Description of the task :: The expected answer holds every line from the first line of the data below through the line containing "request :: map vararg_value ap", exactly as written, and no other line.

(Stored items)
------------------------------------------------

(** The arguments a native call receives: the two fixed ones, then the
    variadic tail. *)
Definition native_arguments (c : native_call) : list cvalue :=
  match c with
  | SysOpen path oflag ap => Vpath path :: Vint oflag :: map vararg_value ap
  | SysFcntl fildes cmd ap => Vint fildes :: Vint cmd :: map vararg_value ap
  | SysIoctl fd request ap => Vint fd :: Vulong request :: map vararg_value ap
  end.

(** The declaration the header gives for a name. *)
Definition prototype (name : string) : option decl :=
  List.find (fun d => String.eqb (d_name d) name) shims_h.

(** ** Callers of the library *)

(** Any code that uses the library only through its exported functions:
    it returns, or it invokes a shim and goes on with the [int] it got,
    which may decide every later invocation. *)
Inductive client (A : Type) : Type :=
| Done (a : A)
| Invoke (c : shim_call) (k : int -> client A).
Arguments Done {A} a.
Arguments Invoke {A} c k.

(** The caller linked against [shims.c]: each invocation runs the body of
    the function it names. *)
Fixpoint link {A : Type} (cl : client A) : prog A :=
  match cl with
  | Done a => Ret a
  | Invoke c k => r <- exec c ;; link (k r)
  end.

(** The invocations a caller makes, in order, when linked against
    [shims.c] and run on a platform. *)
Fixpoint invocations {world : Type} (os : native_call -> world -> int * world)
    {A : Type} (cl : client A) (w : world) : list shim_call :=
  match cl with
  | Done _ => []
  | Invoke c k =>
      c :: invocations os (k (run os (exec c) w).1) (run os (exec c) w).2
  end.

(** The same caller with every invocation replaced by the variadic call
    the specification names for it. *)
Fixpoint direct {A : Type} (cl : client A) : prog A :=
  match cl with
  | Done a => Ret a
  | Invoke c k => Call (Spec.forwards_to c) (fun r => direct (k r))
  end.

(** * Properties *)

(** ** Running programs *)

Section RunFacts.
Context {world : Type}.
Variable os : native_call -> world -> int * world.

Lemma run_bind {A B : Type} (p : prog A) (f : A -> prog B) (w : world) :
  run os (bind p f) w = run os (f (run os p w).1) (run os p w).2.
Proof.
  revert w. induction p as [a | c k IH]; intros w; simpl.
  - reflexivity.
  - apply IH.
Qed.

Lemma calls_bind {A B : Type} (p : prog A) (f : A -> prog B) (w : world) :
  calls os (bind p f) w
  = (calls os p w ++ calls os (f (run os p w).1) (run os p w).2)%list.
Proof.
  revert w. induction p as [a | c k IH]; intros w; simpl.
  - reflexivity.
  - f_equal. apply IH.
Qed.

Lemma run_call (c : native_call) (w : world) : run os (Call c Ret) w = os c w.
Proof. simpl. destruct (os c w); reflexivity. Qed.

Lemma calls_call (c : native_call) (w : world) :
  calls os (Call c Ret) w = [c].
Proof. reflexivity. Qed.

End RunFacts.

(** Every body of [shims.c] is a single native call followed by the return
    of its answer. *)
Lemma exec_direct (c : shim_call) : direct_forward c.
Proof. destruct c; reflexivity. Qed.

Lemma run_exec {world : Type} (os : native_call -> world -> int * world)
    (c : shim_call) (w : world) :
  run os (exec c) w = os (Spec.forwards_to c) w.
Proof. rewrite (exec_direct c). apply run_call. Qed.

(** Replaces the run of the body entered by [c] by the native call. *)
Ltac forward_run os c w :=
  let H := fresh "Hrun" in
  pose proof (run_exec os c w) as H;
  cbn [exec Spec.forwards_to] in H;
  rewrite !H; clear H.

Lemma calls_exec {world : Type} (os : native_call -> world -> int * world)
    (c : shim_call) (w : world) :
  calls os (exec c) w = [Spec.forwards_to c].
Proof. rewrite (exec_direct c). reflexivity. Qed.

(** ** The platform model meets the assumptions *)

Lemma model_open_contract (junk : mode_t) :
  open_contract Model.needs_mode Model.sys_open (Model.os junk).
Proof.
  split.
  - intros path oflag ap w Hno. simpl. rewrite Hno. reflexivity.
  - intros path oflag ap mode w Hyes Hmode. simpl.
    rewrite Hyes, Hmode. reflexivity.
Qed.

Lemma model_open_missing (junk : mode_t) (path : string) (w : Model.world) :
  Model.entry_exists w path = false ->
  (Model.os junk (SysOpen path O_RDONLY []) w).1 = -1
  /\ Model.errno (Model.os junk (SysOpen path O_RDONLY []) w).2 = ENOENT.
Proof.
  intros Hmissing. simpl. unfold Model.sys_open. rewrite Hmissing.
  split; reflexivity.
Qed.

Lemma with_junk_contract {world : Type} (needs_mode : int -> bool)
    (sys_open : string -> int -> mode_t -> world -> int * world)
    (os : native_call -> world -> int * world) (junk : mode_t) :
  open_contract needs_mode sys_open os ->
  open_contract needs_mode sys_open (with_junk needs_mode sys_open os junk).
Proof.
  intros [Hignore Hread]. split.
  - intros path oflag ap w Hno. simpl. rewrite Hno. now apply Hignore.
  - intros path oflag ap mode w Hyes Hmode. simpl.
    rewrite Hyes, Hmode. now apply Hread.
Qed.

(** On the model, a creating [open_int] leaves behind a file whose
    permission bits are whatever happened to be in the place of the mode. *)
Lemma model_open_int_creat_junk :
  (run (Model.os 0) (open_int "/tmp/new" Model.O_CREAT) Model.boot).2
  <> (run (Model.os 511) (open_int "/tmp/new" Model.O_CREAT) Model.boot).2.
Proof.
  intros Heq.
  apply (f_equal (fun w => Model.files w !! "/tmp/new")) in Heq.
  vm_compute in Heq. discriminate Heq.
Qed.

(** On the model, the null lock pointer is rejected by the kernel: the
    shim hands it over and reports the kernel's verdict. *)
Lemma model_flock_null_rejected :
  let w := (run (Model.os 0) (open_int "/etc/hosts" O_RDONLY) Model.boot).2 in
  (run (Model.os 0) (fcntl_int_flock 0 Model.F_SETLK NULL) w).1 = -1
  /\ Model.errno (run (Model.os 0) (fcntl_int_flock 0 Model.F_SETLK NULL) w).2
     = Model.EFAULT
  /\ (run (Model.os 0) (fcntl_int_flock 0 Model.F_SETLK 4096) w).1 = 0.
Proof. vm_compute. repeat split. Qed.

(** ** The claims *)

(** C1: whichever of the seven shims is entered and whatever its argument
    tuple, running it yields the return value of the native call it forwards
    to and the world that call left behind, so the last-error state is the
    one the native call set; the shim fails (returns -1) exactly when the
    native call does, and the native call is the only thing it does. *)
Theorem shim_passthrough {world : Type} (errno : world -> int)
    (os : native_call -> world -> int * world) (c : shim_call) (w : world) :
  run os (exec c) w = os (Spec.forwards_to c) w
  /\ errno (run os (exec c) w).2 = errno (os (Spec.forwards_to c) w).2
  /\ ((run os (exec c) w).1 =? -1) = ((os (Spec.forwards_to c) w).1 =? -1)
  /\ calls os (exec c) w = [Spec.forwards_to c].
Proof.
  rewrite run_exec, calls_exec. repeat split.
Qed.

(** C2, as the specification words it, fails: the header does not export
    six operations. *)
Lemma six_operations_refuted :
  ~ (length exposed_operations = 6%nat /\ forall c, direct_forward c).
Proof. intros [Hsix _]. vm_compute in Hsix. discriminate Hsix. Qed.

(** C2 (amended): the shim layer exposes exactly seven operations, with
    pairwise distinct names, which are the seven functions of [shims.c], and
    each is a direct, unconditional forward to one POSIX call. *)
Theorem seven_operations :
  length exposed_operations = 7%nat
  /\ NoDup exposed_operations
  /\ (forall c, In (callee c) exposed_operations)
  /\ Forall (fun name => exists c, callee c = name) exposed_operations
  /\ (forall c, direct_forward c).
Proof.
  split; [reflexivity|].
  split.
  { apply (bool_decide_unpack _). vm_compute. exact I. }
  split.
  { intros c. destruct c; vm_compute; tauto. }
  split.
  { unfold exposed_operations; simpl.
    repeat first [apply List.Forall_cons | apply List.Forall_nil].
    - exists (Open_int "" 0); reflexivity.
    - exists (Open_int_mode "" 0 0); reflexivity.
    - exists (Fcntl_int 0 0); reflexivity.
    - exists (Fcntl_int_flock 0 0 NULL); reflexivity.
    - exists (Fcntl_int_long 0 0 0); reflexivity.
    - exists (Ioctl_long 0 0); reflexivity.
    - exists (Ioctl_long_void 0 0 NULL); reflexivity. }
  exact exec_direct.
Qed.

(** C3: for every path and every flags value, [open_int path flags] gives
    the result (return value and world) of the two-argument call of the
    native open with that path and those flags. *)
Theorem open_int_two_args {world : Type}
    (os : native_call -> world -> int * world)
    (path : string) (flags : int) (w : world) :
  run os (open_int path flags) w = os (Spec.open_two_args path flags) w.
Proof. exact (run_exec os (Open_int path flags) w). Qed.

(** C4: for every path, flags and mode, [open_int_mode path flags mode]
    gives the result of the three-argument call of the native open with
    those arguments. *)
Theorem open_int_mode_three_args {world : Type}
    (os : native_call -> world -> int * world)
    (path : string) (flags : int) (mode : mode_t) (w : world) :
  run os (open_int_mode path flags mode) w
  = os (Spec.open_three_args path flags mode) w.
Proof. exact (run_exec os (Open_int_mode path flags mode) w). Qed.

(** C5: for every descriptor, command and lock-record pointer,
    [fcntl_int_flock] gives the result of the native fcntl called with the
    same descriptor, the same command and that very pointer; it is the only
    native call made, so the record is neither modified nor copied. *)
Theorem fcntl_int_flock_same_lock {world : Type}
    (os : native_call -> world -> int * world)
    (descriptor command : int) (lock : ptr) (w : world) :
  run os (fcntl_int_flock descriptor command lock) w
  = os (Spec.fcntl_with_lock descriptor command lock) w
  /\ calls os (fcntl_int_flock descriptor command lock) w
     = [Spec.fcntl_with_lock descriptor command lock].
Proof.
  split.
  - exact (run_exec os (Fcntl_int_flock descriptor command lock) w).
  - reflexivity.
Qed.

(** C6: for every descriptor, command and long argument, [fcntl_int_long]
    gives the result of the native fcntl called with that long argument. *)
Theorem fcntl_int_long_same_arg {world : Type}
    (os : native_call -> world -> int * world)
    (descriptor command : int) (arg : long) (w : world) :
  run os (fcntl_int_long descriptor command arg) w
  = os (Spec.fcntl_with_long descriptor command arg) w.
Proof. exact (run_exec os (Fcntl_int_long descriptor command arg) w). Qed.

(** C7: for every descriptor and request code, [ioctl_long] gives the
    result of the native ioctl called with those two arguments and an empty
    variadic tail. *)
Theorem ioctl_long_no_third_arg {world : Type}
    (os : native_call -> world -> int * world)
    (descriptor : int) (request : ulong) (w : world) :
  run os (ioctl_long descriptor request) w
  = os (Spec.ioctl_no_arg descriptor request) w
  /\ va_list_of (Spec.ioctl_no_arg descriptor request) = [].
Proof.
  split.
  - exact (run_exec os (Ioctl_long descriptor request) w).
  - reflexivity.
Qed.

(** C8: on a platform whose native open, called directly with a path naming
    no existing entry and the read-only flags, returns -1 and sets the
    last-error state to ENOENT, [open_int] called with such a path and the
    read-only flags returns -1 and leaves ENOENT in the last-error state,
    with the very result of the direct native call. *)
Theorem open_int_missing_entry {world : Type} (errno : world -> int)
    (entry_exists : world -> string -> bool)
    (os : native_call -> world -> int * world)
    (Hnative : forall path w, entry_exists w path = false ->
       (os (SysOpen path O_RDONLY []) w).1 = -1
       /\ errno (os (SysOpen path O_RDONLY []) w).2 = ENOENT)
    (path : string) (w : world) (Hmissing : entry_exists w path = false) :
  (run os (open_int path O_RDONLY) w).1 = -1
  /\ errno (run os (open_int path O_RDONLY) w).2 = ENOENT
  /\ run os (open_int path O_RDONLY) w
     = os (Spec.open_two_args path O_RDONLY) w.
Proof.
  forward_run os (Open_int path O_RDONLY) w. unfold Spec.open_two_args.
  destruct (Hnative path w Hmissing) as [Hret Herr].
  repeat split; assumption.
Qed.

------------------------------------------------

Task answer ::
(** The arguments a native call receives: the two fixed ones, then the
    variadic tail. *)
Definition native_arguments (c : native_call) : list cvalue :=
  match c with
  | SysOpen path oflag ap => Vpath path :: Vint oflag :: map vararg_value ap
  | SysFcntl fildes cmd ap => Vint fildes :: Vint cmd :: map vararg_value ap
  | SysIoctl fd request ap => Vint fd :: Vulong request :: map vararg_value ap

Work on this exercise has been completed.